In Canada, most consider the suburbs home to upper- and middle-class people with private homes. In other countries, like France, the suburbs––or “banlieues”–– are synonymous with housing projects and impoverished communities. In fact, the banlieues of Paris are notorious for their ethnic violence and crime, with higher unemployment and more residents living in poverty than in the city centre. Further, the banlieues have a much higher immigrant population, which in Paris is mostly Arabic and African immigrants. This contradicts the clichéd Canadian image of a typical white-picket-fence suburb.
As the suburbs became more crowded and lost their charm, those who could afford it turned to the exurbs, communities that exist outside the ring of suburbs. Exurbs are typically populated by even wealthier families who want more space and have the resources to lengthen their commute. It is interesting to note that unlike U.S. cities, Canadian cities have always retained a fairly large elite residential presence in enclaves around the city centres, a pattern that has been augmented in recent decades by patterns of inner-city resettlement by elites (Caulfield 1994; Keil and Kipfer 2003). As cities evolve from industrial to postindustrial, this practice of gentrification becomes more common. Gentrification refers to members of the middle and upper classes entering city areas that have been historically less affluent and renovating properties while the poor urban underclass are forced by resulting price pressures to leave those neighbourhoods. This practice is widespread and the lower class is pushed into increasingly decaying portions of the city.
Together, the city centres, suburbs, exurbs, and metropolitan areas all combine to form a metropolis. New York was the first North American megalopolis, a huge urban corridor encompassing multiple cities and their surrounding suburbs. The Toronto-Hamilton-Oshawa, Vancouver-Abbotsford-Chilliwack, and Calgary-Edmonton corridors are similar megalopolis formations. These metropolises use vast quantities of natural resources and are a growing part of the North American landscape.

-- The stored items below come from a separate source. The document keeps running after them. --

(** C2, as amended: when the magnitudes of the weights sum to at most
      [MaxInt64] (so that no [int] operation of [Next] wraps) and the total
      weight [T] is positive, then for the draw [d] in [[0, T)] that [Intn]
      returns, [Next] returns the address of the first entry, in list order,
      whose cumulative weight up to and including itself exceeds [d]; that
      entry is the one at which the walk that subtracts each weight from [d]
      first turns negative. *)
Theorem weighted_random_first_exceeding (r : RandomWeightBalancer) :
  rng_ok (rng r) ->
  magnitude (servers r) <= max_int ->
  0 < total (servers r) ->
  let T := total (servers r) in
  let d := rng r T in
  sum_weights (servers r) 0 = T /\
  0 <= d < T /\
  exists i s,
    servers r !! i = Some s /\
    first_exceeding (servers r) d i /\
    Next r = Ok (Addr s) /\
    spec_walk (servers r) d = Some s.
Proof.
  intros Hg Hm HT T d.
  pose proof (sum_weights_exact _ Hm) as Hsum.
  assert (0 <= d < T) as Hd by (apply Hg; done).
  destruct (walk_exact (servers r) d Hm Hd) as (s & Hw & Hsw & _ & _).
  destruct (spec_walk_first _ _ _ Hsw) as (i & Hi & Hfirst).
  split; [done |]. split; [done |].
  exists i, s. repeat split; try done; try apply Hfirst.
  rewrite Next_unfold by lia. rewrite Hsum. fold T. fold d. by rewrite Hw.
Qed.

Lemma weighted_random_first_exceeding_witness :
  let g := fun n => 15 mod n in
  let r := mkBalancer [mkServer "a" 10; mkServer "b" 20; mkServer "c" 30] g in
  rng_ok g /\ magnitude (servers r) <= max_int /\ 0 < total (servers r) /\
  first_exceeding (servers r) 15 1 /\ Next r = Ok "b"%string.
Proof.
  intros g r.
  assert (rng_ok g) as Hg by (intros n Hn; apply Z.mod_pos_bound; lia).
  assert (magnitude (servers r) <= max_int) as Hm by (vm_compute; discriminate).
  assert (0 < total (servers r)) as HT by reflexivity.
  destruct (weighted_random_first_exceeding r Hg Hm HT)
    as (_ & _ & i & s & Hi & Hfirst & HNext & _).
  assert (first_exceeding (servers r) 15 1) as H1.
  { split; [reflexivity |]. intros j Hj. assert (j = 0%nat) as -> by lia.
    vm_compute. discriminate. }
  split; [exact Hg |]. split; [exact Hm |]. split; [exact HT |].
  split; [exact H1 |].
  change (rng r (total (servers r))) with 15 in Hfirst.
  assert (i = 1%nat) as -> by (eapply first_exceeding_unique; done).
  injection Hi as <-. exact HNext.
Defined.

(** C2 as stated fails when the walk overflows: the total is 1 and the
    draw is 0, the first entry whose cumulative weight exceeds 0 is the
    third, and [Next] returns the first. *)
Lemma weighted_random_walk_overflow :
  let g := fun _ : Z => 0 in
  let ss := [mkServer "a" min_int; mkServer "b" max_int; mkServer "c" 2] in
  total ss = 1 /\ sum_weights ss 0 = 1 /\ g 1 = 0 /\
  first_exceeding ss 0 2 /\
  spec_walk ss 0 = Some (mkServer "c" 2) /\
  Next (mkBalancer ss g) = Ok "a"%string.
Proof.
  intros g ss. repeat split.
  intros j Hj. assert (j = 0 \/ j = 1)%nat as [-> | ->] by lia;
    vm_compute; discriminate.
Qed.

(** C5, as amended: if the list is empty, or the total that [Next]
    computes in [int] arithmetic is at most 0, which is the case whenever
    the exact total of the weights lies between [MinInt64] and 0, then
    [Next] returns the empty string and does not panic. *)
Theorem weighted_random_zero_total (r : RandomWeightBalancer) :
  servers r = [] \/
  sum_weights (servers r) 0 <= 0 \/
  min_int <= total (servers r) <= 0 ->
  Next r = Ok ""%string.
Proof.
  intros H.
  assert (sum_weights (servers r) 0 <= 0) as Hle.
  { destruct H as [-> | [H | H]]; [done | done |].
    rewrite sum_weights_total, wrap_exact;
      unfold in_range, min_int, max_int in *; lia. }
  unfold Next.
  destruct (decide (length (servers r) = 0%nat)); [done |].
  by destruct (Z.leb_spec (sum_weights (servers r) 0) 0); [| lia].
Qed.

Lemma weighted_random_zero_total_witness :
  let r := mkBalancer [mkServer "server1" 0; mkServer "server2" (-3)]
             (fun n => n - 1) in
  min_int <= total (servers r) <= 0 /\ Next r = Ok ""%string.
Proof.
  intros r.
  assert (min_int <= total (servers r) <= 0) as H
    by (split; vm_compute; discriminate).
  split; [exact H |].
  apply (weighted_random_zero_total r). right. right. exact H.
Defined.

(** C5 as stated fails when the total underflows: both weights are
    negative, and every call returns the first address. *)
Lemma weighted_random_total_underflow :
  let ss := [mkServer "a" min_int; mkServer "b" (-1)] in
  Forall (fun s => Weight s <= 0) ss /\
  total ss <= 0 /\
  sum_weights ss 0 = max_int /\
  forall g, rng_ok g -> Next (mkBalancer ss g) = Ok "a"%string.
Proof.
  intros ss. split; [| split; [| split]].
  - repeat constructor; vm_compute; discriminate.
  - vm_compute. discriminate.
  - reflexivity.
  - intros g Hg. rewrite Next_unfold by reflexivity.
    change (sum_weights (servers (mkBalancer ss g)) 0) with max_int.
    change (rng (mkBalancer ss g)) with g.
    specialize (Hg max_int eq_refl).
    simpl. unfold sub.
    destruct (Z.ltb_spec (wrap (g max_int - min_int)) 0) as [_ | Hge]; [done |].
    exfalso. revert Hge. unfold wrap, half_modulus, modulus, min_int, max_int in *.
    replace (g 9223372036854775807 - -9223372036854775808 + 9223372036854775808)
      with (g 9223372036854775807 + 1 * 18446744073709551616) by lia.
    rewrite Z_mod_plus_full, Z.mod_small; lia.
Qed.

(** C8, as amended: when the magnitudes of the weights sum to at most
    [MaxInt64] and the total is positive, the entry whose address [Next]
    returns has a positive weight, whatever entries of weight 0 or less
    the list holds. *)
Theorem weighted_random_positive_weight (r : RandomWeightBalancer) :
  rng_ok (rng r) ->
  magnitude (servers r) <= max_int ->
  0 < total (servers r) ->
  exists s,
    s ∈ servers r /\
    walk (servers r) (rng r (sum_weights (servers r) 0)) = Some s /\
    Next r = Ok (Addr s) /\
    0 < Weight s.
Proof.
  intros Hg Hm HT.
  pose proof (sum_weights_exact _ Hm) as Hsum.
  destruct (walk_exact (servers r) (rng r (total (servers r))) Hm)
    as (s & Hw & _ & Hpos & Hin); [by apply Hg |].
  exists s. rewrite Next_unfold by lia. rewrite Hsum, Hw. done.
Qed.

Lemma weighted_random_positive_weight_witness :
  let g := fun n => 3 mod n in
  let r := mkBalancer
             [mkServer "server1" (-10); mkServer "server2" 20; mkServer "z" 0] g in
  rng_ok g /\ magnitude (servers r) <= max_int /\ 0 < total (servers r) /\
  Next r = Ok "server2"%string.
Proof.
  intros g r.
  assert (rng_ok g) as Hg by (intros n Hn; apply Z.mod_pos_bound; lia).
  assert (magnitude (servers r) <= max_int) as Hm by (vm_compute; discriminate).
  assert (0 < total (servers r)) as HT by reflexivity.
  destruct (weighted_random_positive_weight r Hg Hm HT) as (s & _ & Hw & HNext & _).
  split; [exact Hg |]. split; [exact Hm |]. split; [exact HT |].
  vm_compute in Hw. injection Hw as <-. exact HNext.
Defined.

(** C8 as stated fails when the walk overflows: the total is 4, the draw
    is 3, and [Next] returns the entry of weight [MinInt64]. *)
Lemma weighted_random_negative_weight_returned :
  let g := fun n : Z => n - 1 in
  let ss := [mkServer "a" min_int; mkServer "x" 5; mkServer "b" max_int] in
  rng_ok g /\ total ss = 4 /\ sum_weights ss 0 = 4 /\
  walk ss (g 4) = Some (mkServer "a" min_int) /\
  Next (mkBalancer ss g) = Ok "a"%string /\
  Weight (mkServer "a" min_int) <= 0.
Proof.
  intros g ss. split; [intros n Hn; unfold g; lia |].
  repeat split. vm_compute. discriminate.
Qed.

(** C10: whenever the total weight that [Next] computes is positive, the
    walk returns from inside the loop for the draw in [[0, T)], so the
    fallback after the loop is not reached; this holds even where the
    arithmetic wraps. *)
Theorem weighted_random_fallback_unreachable (r : RandomWeightBalancer) :
  rng_ok (rng r) ->
  0 < sum_weights (servers r) 0 ->
  let T := sum_weights (servers r) 0 in
  0 <= rng r T < T /\
  exists s,
    s ∈ servers r /\ walk (servers r) (rng r T) = Some s /\ Next r = Ok (Addr s).
Proof.
  intros Hg HT T.
  assert (0 <= rng r T < T) as Hd by (apply Hg; done).
  split; [done |].
  destruct (walk_returns (servers r) (rng r T) HT Hd) as (s & Hw).
  exists s. split; [| split; [done |]].
  - clear -Hw. revert Hw. generalize (rng r T).
    induction (servers r) as [| s0 ss IH]; intros idx Hw; simpl in Hw; [done |].
    destruct (sub idx (Weight s0) <? 0).
    + injection Hw as ->. apply list_elem_of_here.
    + apply list_elem_of_further. by eapply IH.
  - rewrite Next_unfold by done. fold T. by rewrite Hw.
Qed.

Lemma weighted_random_fallback_unreachable_witness :
  let g := fun n : Z => n - 1 in
  let r := mkBalancer [mkServer "a" 10; mkServer "b" 20] g in
  rng_ok g /\ 0 < sum_weights (servers r) 0 /\
  walk (servers r) 29 = Some (mkServer "b" 20) /\ Next r = Ok "b"%string.
Proof.
  intros g r.
  assert (rng_ok g) as Hg by (intros n Hn; unfold g; lia).
  assert (0 < sum_weights (servers r) 0) as HT by reflexivity.
  destruct (weighted_random_fallback_unreachable r Hg HT) as (_ & s & _ & Hw & HNext).
  split; [exact Hg |]. split; [exact HT |]. split; [reflexivity |].
  vm_compute in Hw. injection Hw as <-. exact HNext.
Defined.

End RandomWeightFacts.

(** * Smooth weighted round-robin *)

Module SmoothFacts.
Import GoInt GoIntFacts Smooth.

(** ** Sums over a slice *)

Lemma sumZ_ext (f g : nat -> Z) (ns : list nat) :
  (forall p, p ∈ ns -> f p = g p) -> sumZ f ns = sumZ g ns.
Proof.
  induction ns as [| p ns IH]; intros H; simpl; [done |].
  rewrite (H p) by apply list_elem_of_here.
  rewrite IH; [done |]. intros q Hq. apply H. by apply list_elem_of_further.
Qed.

Lemma sumZ_lower (f : nat -> Z) (lo : Z) (ns : list nat) :
  (forall p, p ∈ ns -> lo <= f p) -> Z.of_nat (length ns) * lo <= sumZ f ns.
Proof.
  induction ns as [| p ns IH]; intros H; simpl length; simpl sumZ; [lia |].
  pose proof (H p (list_elem_of_here _ _)).
  assert (Z.of_nat (length ns) * lo <= sumZ f ns)
    by (apply IH; intros q Hq; apply H; by apply list_elem_of_further).
  lia.
Qed.

Lemma sumZ_upper (f : nat -> Z) (hi : Z) (ns : list nat) :
  (forall p, p ∈ ns -> f p <= hi) -> sumZ f ns <= Z.of_nat (length ns) * hi.
Proof.
  induction ns as [| p ns IH]; intros H; simpl length; simpl sumZ; [lia |].
  pose proof (H p (list_elem_of_here _ _)).
  assert (sumZ f ns <= Z.of_nat (length ns) * hi)
    by (apply IH; intros q Hq; apply H; by apply list_elem_of_further).
  lia.
Qed.

(** One entry against the others: when every entry is at least [lo]. *)
Lemma sumZ_elem_lower (f : nat -> Z) (lo : Z) (ns : list nat) (p : nat) :
  p ∈ ns -> (forall q, q ∈ ns -> lo <= f q) ->
  f p + (Z.of_nat (length ns) - 1) * lo <= sumZ f ns.
Proof.
  induction ns as [| q ns IH]; intros Hin H; [by apply not_elem_of_nil in Hin |].
  simpl length. simpl sumZ.
  assert (forall q', q' ∈ ns -> lo <= f q') as H'
    by (intros q' Hq'; apply H; by apply list_elem_of_further).
  apply elem_of_cons in Hin as [-> | Hin].
  - pose proof (sumZ_lower f lo ns H'). lia.
  - pose proof (IH Hin H'). pose proof (H q (list_elem_of_here _ _)). lia.
Qed.

Lemma sumZ_not_in (f : nat -> Z) (b : nat) (t : Z) (ns : list nat) :
  b ∉ ns ->
  sumZ (fun p => if decide (p = b) then f p - t else f p) ns = sumZ f ns.
Proof.
  intros Hb. apply sumZ_ext. intros p Hp.
  destruct (decide (p = b)) as [-> | _]; done.
Qed.

(** Taking [t] from one entry of a slice without repetition takes [t]
    from the sum. *)
Lemma sumZ_point (f : nat -> Z) (b : nat) (t : Z) (ns : list nat) :
  NoDup ns -> b ∈ ns ->
  sumZ (fun p => if decide (p = b) then f p - t else f p) ns = sumZ f ns - t.
Proof.
  induction ns as [| q ns IH]; intros Hnd Hin; [by apply not_elem_of_nil in Hin |].
  apply NoDup_cons in Hnd as [Hq Hnd]. simpl.
  apply elem_of_cons in Hin as [-> | Hin].
  - rewrite decide_True by done. rewrite sumZ_not_in by done. lia.
  - rewrite decide_False by (intros ->; done). rewrite IH by done. lia.
Qed.

Lemma sumZ_all_zero (f : nat -> Z) (ns : list nat) :
  sumZ f ns = 0 -> (forall p, p ∈ ns -> 0 <= f p) ->
  forall p, p ∈ ns -> f p = 0.
Proof.
  intros Hsum Hnn p Hp.
  pose proof (sumZ_elem_lower f 0 ns p Hp Hnn). specialize (Hnn p Hp). lia.
Qed.

Lemma sumZ_plus (f g : nat -> Z) (ns : list nat) :
  sumZ (fun p => f p + g p) ns = sumZ f ns + sumZ g ns.
Proof. induction ns as [| p ns IH]; simpl; [lia |]. rewrite IH. lia. Qed.

Lemma sumZ_linear (f g : nat -> Z) (a b : Z) (ns : list nat) :
  sumZ (fun p => a * f p - b * g p) ns = a * sumZ f ns - b * sumZ g ns.
Proof. induction ns as [| p ns IH]; simpl; [lia |]. rewrite IH. lia. Qed.

Lemma wrap_sumZ_congr (f g : nat -> Z) (ns : list nat) :
  (forall p, p ∈ ns -> wrap (f p) = wrap (g p)) ->
  wrap (sumZ f ns) = wrap (sumZ g ns).
Proof.
  induction ns as [| p ns IH]; intros H; simpl; [done |].
  rewrite <- wrap_add_l, <- wrap_add_r.
  rewrite (H p) by apply list_elem_of_here.
  rewrite IH by (intros q Hq; apply H; by apply list_elem_of_further).
  by rewrite wrap_add_l, wrap_add_r.
Qed.

Lemma sum_int_wrap (f : nat -> Z) (ns : list nat) (a : Z) :
  sum_int f ns (wrap a) = wrap (a + sumZ f ns).
Proof.
  revert a. induction ns as [| p ns IH]; intros a; simpl.
  - by rewrite Z.add_0_r.
  - unfold add. rewrite wrap_add_l, IH. f_equal. lia.
Qed.

Lemma sum_int_sumZ (f : nat -> Z) (ns : list nat) :
  sum_int f ns 0 = wrap (sumZ f ns).
Proof. rewrite <- wrap_0 at 1. by rewrite sum_int_wrap. Qed.

(** ** Construction *)

Lemma wt_lookup (h : gmap nat Node) (p : nat) (n : Node) :
  h !! p = Some n -> wt h p = weight n.
Proof. intros H. unfold wt. by rewrite H. Qed.

Lemma cur_lookup (h : gmap nat Node) (p : nat) (n : Node) :
  h !! p = Some n -> cur h p = current n.
Proof. intros H. unfold cur. by rewrite H. Qed.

12.2.3 Urbanization around the World
As was the case in North America, other urban centres experienced a growth spurt during the Industrial Era. In 1800, the only city in the world with a population over 1 million was Beijing, but by 1900, there were 16 cities with a population over 1 million (United Nations 2008). The development of factories brought people from rural to urban areas, and new technology increased the efficiency of transportation, food production, and food preservation. For example, from the mid-1670s to the early 1900s, London increased its population from 550,000 to 7 million (Old Bailey Proceedings Online 2011). The growth in global urbanization in the 20th and 21st centuries is following the blueprint of North American cities, but is occurring much more quickly and at larger scales, especially in peripheral and semi-peripheral countries. Shanghai almost tripled its population from 7.8 million to 20.2 million between 1990 and 2011, adding the equivalent of the population of New York City in 20 years. It is projected to reach 28.4 million by 2025, third in size behind Tokyo (38.7 million) and New Delhi (32.9 million) (United Nations 2012).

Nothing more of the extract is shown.